Da redação
A Corte de Cassação da Itália rejeitou, na sexta-feira (22), o primeiro pedido de extradição da ex-deputada Carla Zambelli, solicitado pelo Brasil. A decisão foi tomada em Roma, após recurso da defesa, e aguarda-se a publicação das justificativas pelos juízes, prevista para os próximos dias.
Segundo envolvidos no processo, há expectativa quanto às razões da reversão da autorização da entrega de Zambelli ao Brasil, determinada anteriormente pela Corte de Apelação. O país havia solicitado a extradição para cumprimento de dez anos de prisão, relacionada à invasão do sistema do Conselho Nacional de Justiça (CNJ) e emissão de mandado falso de prisão contra o ministro Alexandre de Moraes.
Com a decisão de sexta-feira, a tramitação do pedido está encerrada, sem possibilidade de recurso pelo Brasil.

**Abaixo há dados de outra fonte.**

(** X2. [tabIndex] gives a valid index exactly for the tabs of the list;
    for any other tab it gives [QModelIndex()]. *)
Theorem tabIndex_valid_iff w t :
  (QModelIndex.isValid (tabIndex w t) = true <-> In t (m_tabs w)) /\
  (~ In t (m_tabs w) -> tabIndex w t = QModelIndex.invalid).
Proof.
  assert (Hout : ~ In t (m_tabs w) -> tabIndex w t = QModelIndex.invalid).
  { intros Hx. unfold tabIndex, QVector.indexOf.
    now rewrite index_from_not_In. }
  split; [split|exact Hout].
  - intros Hv. destruct (in_dec Nat.eq_dec t (m_tabs w)) as [Hin|Hx];
      [exact Hin|]. rewrite (Hout Hx) in Hv. discriminate Hv.
  - intros Hin. destruct (tab_of_tabIndex_row w t Hin) as (row & Hrow & ->).
    unfold QModelIndex.isValid, row_index. simpl.
    replace (0 <=? row) with true by (symmetry; apply Z.leb_le; lia).
    reflexivity.
Qed.

(** X3. In a list without repeated tabs, the index of the tab at a row is
    the index of that row: [tabIndex(tab(index(row)))] is [index(row)]. *)
Theorem tabIndex_of_tab w t (row : Z) :
  NoDup (m_tabs w) ->
  tab w (index w row) = Some t ->
  tabIndex w t = index w row.
Proof.
  intros Hnd Ht.
  assert (Hrow : 0 <= row < QVector.count (m_tabs w)).
  { unfold index in Ht.
    destruct ((0 <=? row) && (row <? QVector.count (m_tabs w))) eqn:E.
    - apply andb_true_iff in E as [E0 E1].
      apply Z.leb_le in E0. apply Z.ltb_lt in E1. lia.
    - unfold tab in Ht. simpl in Ht.
      rewrite value_out_of_bounds in Ht by lia. discriminate Ht. }
  rewrite (index_of_row w row Hrow) in Ht |- *.
  unfold tab, row_index in Ht. simpl in Ht.
  rewrite value_in_bounds in Ht by exact Hrow.
  assert (Hin : In t (m_tabs w)) by (eapply nth_error_In; exact Ht).
  destruct (index_from_In t (m_tabs w) 0 Hin) as (n & Hn & Hidx & Hnth & _).
  assert (En : n = Z.to_nat row)
    by (eapply nth_error_NoDup_unique; eassumption).
  unfold tabIndex, QVector.indexOf. rewrite Hidx. simpl.
  destruct (Z.ltb_spec (Z.of_nat n) 0); [lia|].
  replace (Z.of_nat n) with row by lia.
  now apply index_of_row.
Qed.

Após a audiência, Zambelli deixou o presídio onde estava detida há quase dez meses, passando a noite seguinte em um local em Roma onde está hospedado seu marido, coronel Aginaldo.
Renato Mosca, embaixador do Brasil na Itália, declarou: “Estamos aguardando as alegações dessa decisão para entender por que houve essa mudança brusca de entendimento.” Ele enfatizou que a decisão da corte italiana foi recebida com naturalidade, ressaltando que não cabe ao governo brasileiro julgá-la antes da publicação oficial das justificativas.
O deputado italiano Angelo Bonelli, da oposição ao governo Meloni, acompanhou o caso e afirmou que a corte entendeu haver insuficiência de condições para manter Zambelli detida no Brasil, seja por questões humanitárias ou pelo entendimento de que os cárceres do país não respeitam o Estado de Direito equivalente ao italiano.
Um segundo pedido de extradição segue em análise, relacionado à condenação de Zambelli por porte ilegal de arma e constrangimento ilegal. O tratado firmado entre Brasil e Itália prevê extradição apenas quando os direitos mínimos de defesa forem garantidos e não houver risco de violações de direitos fundamentais após a entrega.